Showing posts with label millennials. Show all posts
Showing posts with label millennials. Show all posts

Tuesday, August 22, 2017

The Media versus the Viewer

The Media versus the Viewer


Binge-Casting

Over-Casting

Flip-Casting



Binge-Casting

When the media broadcasts episode after episode of a series for several hours.
This is not to be confused with a marathon. A marathon is an event. Binge-Casting is part of the regular programming schedule.

Some examples of this are:

Say Yes to the Dress
My 600 lb. Life.

Other examples are rebroadcasting episodes of "The Real Housewives" or the running of Flip or Flop
Fixer Upper
Property Brothers

Though HGTV seems to run shorter binge sessions.



Over-Casting

Over-casting usually occurs in a binge-casting session when the broadcaster minimizes the current episode to begin the next episode.  In some more aggressive instances, the next episode will begin before the previous episode is over cutting out the punch-line in the previous episode.



Flip-Casting

Flip casting is a process where the ratio of the number minutes of content to the number of minutes of commercials approaches a point where the broadcaster will be airing commercials with content breaks. 

"We interrupt this commercial to bring you programming already in progress."

This format is blunted by airing promos for upcoming programmes to give the appearance of broadcasting content.


The Bing-casting can be seen as saturation marketing.  This, for a product, an industry, a lifestyle, or other offering.

For example:

Wedding dresses and wedding related products and services.  Dresses, catering, photographers, honeymoon destinations.

Another example, this for a lifestyle transformation, is the pursuit of the "open concept" with the celerity of a honey badger.

Open floor plan, open concept, very open, spend time with my guests, keep an eye on the children, and so on.

The result?  Houses that are cheaper to build, hence more affordable.

How can we sell this house without a kitchen wall?
Easy.  Open floor plan.

How can we sell a house without a ceiling?
Easy. Vaulted ceiling.

How can we sell a house without an exterior wall?
Easy.  Wall of windows.

The marketing putsche will guide the viewers--the consumers--to want that too.

Is there anything wrong with an open floor plan?  No.  The open floor plan makes smaller homes appear larger and larger homes more affordable.


With Over-Casting you compress content to free up time for more commercials and more promos for other shows.  This, combined with Flip-Casting, conditions the market to accept advertisements that are less informative but definitely more entertaining.

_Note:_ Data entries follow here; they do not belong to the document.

(** * Incremental-bitmap plugin: bitmap engine, event interceptor and
      backup coordinator.

    A shallow embedding of the C sources of [plugins/incremental_bitmap]
    (the RoaringBitmap adapter, [bitmap_engine.c], [event_interceptor.c],
    [storage_engine_interface.c] and [backup_coordinator.c]) and the
    properties of the specification that were checked against them.

    Conventions.
    - C integers are [Z]; a store into a [uint32_t] or [uint64_t] is written
      with [wrap32] or [wrap64], a conversion to [int64_t] with [to_int64].
    - A bitmap is the set of ids it holds ([gset Z]).
    - Pointers are always valid: the NULL guards at the head of the C
      functions are outside the model.  Locks are not modelled: every
      function is one atomic step on the state it receives. *)

From Stdlib Require Import ZArith Lia List Bool.
From stdpp Require Import gmap sets list sorting.

Local Open Scope Z_scope.

(** ** Machine integers *)

Definition wrap32 (z : Z) : Z := z mod 2 ^ 32.
Definition wrap64 (z : Z) : Z := z mod 2 ^ 64.

(** Conversion of a 64-bit unsigned value to [int64_t]. *)
Definition to_int64 (z : Z) : Z :=
  let w := wrap64 z in if w <? 2 ^ 63 then w else w - 2 ^ 64.

(** ** The RoaringBitmap adapter ([roaring_bitmap.c]) *)

Module Roaring.

(** The two CRoaring entry points the adapter relies on for reading a
    bitmap: the number of ids, and the export of every id, in ascending
    order, into the caller's array (the library leaves the size of that
    array to the caller). *)
Definition roaring64_bitmap_get_cardinality (b : gset Z) : Z :=
  Z.of_nat (size b).

Definition roaring64_bitmap_to_uint64_array (b : gset Z) : list Z :=
  merge_sort Z.le (elements b).

Definition tdengine_roaring_create : gset Z := ∅.

Definition tdengine_roaring_add (b : gset Z) (value : Z) : gset Z :=
  {[ value ]} ∪ b.

Definition tdengine_roaring_remove (b : gset Z) (value : Z) : gset Z :=
  b ∖ {[ value ]}.

Definition tdengine_roaring_contains (b : gset Z) (value : Z) : bool :=
  bool_decide (value ∈ b).

(** The 64-bit cardinality is returned through a [uint32_t]. *)
Definition tdengine_roaring_cardinality (b : gset Z) : Z :=
  wrap32 (roaring64_bitmap_get_cardinality b).

Definition tdengine_roaring_union_with (b other : gset Z) : gset Z :=
  b ∪ other.

Definition tdengine_roaring_intersect_with (b other : gset Z) : gset Z :=
  b ∩ other.

Definition tdengine_roaring_subtract (b other : gset Z) : gset Z :=
  b ∖ other.

(** [tdengine_roaring_to_array bitmap array max_count].  The result is
    the list of ids stored into [array] from index 0 on, and the
    returned count. *)
Definition tdengine_roaring_to_array (b : gset Z) (max_count : Z)
  : list Z * Z :=
  let cardinality := roaring64_bitmap_get_cardinality b in
  let count :=
    wrap32 (if cardinality <? max_count then cardinality else max_count) in
  (if 0 <? count then roaring64_bitmap_to_uint64_array b else [], count).

End Roaring.

(** ** The ordered index *)

Module SkipList.

(** Modelled from the spec: [skiplist.c] and [skiplist.h] are not among
    the sources.  The specification describes an ordered mapping
    [i64 -> Bitmap] with [find], [insert] and an ordered range iteration
    that invokes the callback on every key of [[k_lo, k_hi]], in
    ascending key order, or descending when [reverse] is set. *)
Definition skiplist_create : gmap Z (gset Z) := ∅.
(** A JavaScript number.  Finite numbers are kept as exact decimals
    [Dec m k] = m * 10^-k: every JSON number literal and every finite
    result of [parseInt] / [parseFloat] is one.  A numeral read from a
    string leaves the binary64 range as JavaScript has it (it becomes an
    infinity, or zero: see [binary64_range]); rounding inside the range is
    not modelled, and -0 is identified with 0 (both are falsy). *)
Inductive number : Type :=
| NaN
| Inf (negative : bool)
| Dec (m : Z) (k : nat).

Definition of_Z (z : Z) : number := Dec z 0.

Definition isNaN (n : number) : bool :=
  match n with NaN => true | _ => false end.

Definition is_zero (n : number) : bool :=
  match n with Dec m _ => m =? 0 | _ => false end.

(** The value is a mathematical integer. *)
Definition is_integer (n : number) : bool :=
  match n with Dec m k => m mod 10 ^ Z.of_nat k =? 0 | _ => false end.

(** Numeric equality ([===] on numbers, and equality of numbers in a
    store query); NaN equals nothing. *)
Definition num_eqb (a b : number) : bool :=
  match a, b with
  | Dec m1 k1, Dec m2 k2 => m1 * 10 ^ Z.of_nat k2 =? m2 * 10 ^ Z.of_nat k1
  | Inf s1, Inf s2 => Bool.eqb s1 s2
  | _, _ => false
  end.

Definition neg (n : number) : number :=
  match n with
  | NaN => NaN
  | Inf s => Inf (negb s)
  | Dec m k => Dec (- m) k
  end.

(** The value of a numeral as a binary64 number, at the two ends of the
    range: a magnitude of 2^1024 - 2^970 or more (half way between the
    largest finite number and 2^1024) is rounded to an infinity, and one
    of 2^-1075 or less (half of the smallest positive number) to zero. *)
Definition binary64_range (n : number) : number :=
  match n with
  | Dec m k =>
      if (2 ^ 1024 - 2 ^ 970) * 10 ^ Z.of_nat k <=? Z.abs m then Inf (m <? 0)
      else if Z.abs m * 2 ^ 1075 <=? 10 ^ Z.of_nat k then Dec 0 0
      else n
  | _ => n
  end.

(** A value found in a request body or query string: a JSON value, or
    [undefined] for a field that is absent. *)
Inductive jsval : Type :=
| JUndefined
| JNull
| JBool (b : bool)
| JNum (n : number)
| JStr (s : string)
| JArr (items : list jsval)
| JObj (fields : list (string * jsval)).

(** ToBoolean: what [!x], [x || y] and [x ? a : b] test. *)
Definition truthy (v : jsval) : bool :=
  match v with
  | JUndefined | JNull => false
  | JBool b => b
  | JNum n => negb (isNaN n) && negb (is_zero n)
  | JStr s => negb (String.eqb s "")
  | JArr _ | JObj _ => true
  end.

(** [a || b] *)
Definition or_else (a b : jsval) : jsval := if truthy a then a else b.

(** [o[name]] on the properties of an object (their keys are distinct). *)
Fixpoint property (name : string) (fields : list (string * jsval)) : jsval :=
  match fields with
  | [] => JUndefined
  | (k, v) :: rest => if String.eqb k name then v else property name rest
  end.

These techniques are ubiquitous. Almost.

As home remodel shows first became popular the plot was formula.  Smash the walls, smash the counter tops, smash the cupboards.  Before the commercial break, replay the tape with a voice-over to tell the audience what they saw.  After the commercial, replay the tape with a voice-over to tell the audience what they saw.  And this is replayed before the recap at the end.  Audience conditioning, audience acceptance, audience transformation.

To examine this in retrospect, look at the marketing and sale of coffee.

Once coffee came in 16 oz. cans.  Then, 13.5 oz cans. Now?  11.5 oz.  However, ask yourself, how much smaller can a can of coffee get?  Not much.  Hence:  27 oz cans sold at a Sale Price.  Some pricing policy is confusing.  Such as when I found out I can buy 3 small cans of coffee for less that one large one.  I bought 3 small cans of coffee.  However, while I've been drinking green tea, my wife is still drinking coffee.  As a result, I am not checking the price of coffee.  I just did.  Coffee now comes in [approximately] 10 oz. and 24 oz. cans.  And the cans are now plastic containers.

During the coffee price crisis of the late seventies, I heard where some would buy soda instead of drinking coffee.  This despite the fact that the soda was more expensive.  This was not a protest.  This was the result of coffee looking too expensive while soda looked like a less expensive alternative.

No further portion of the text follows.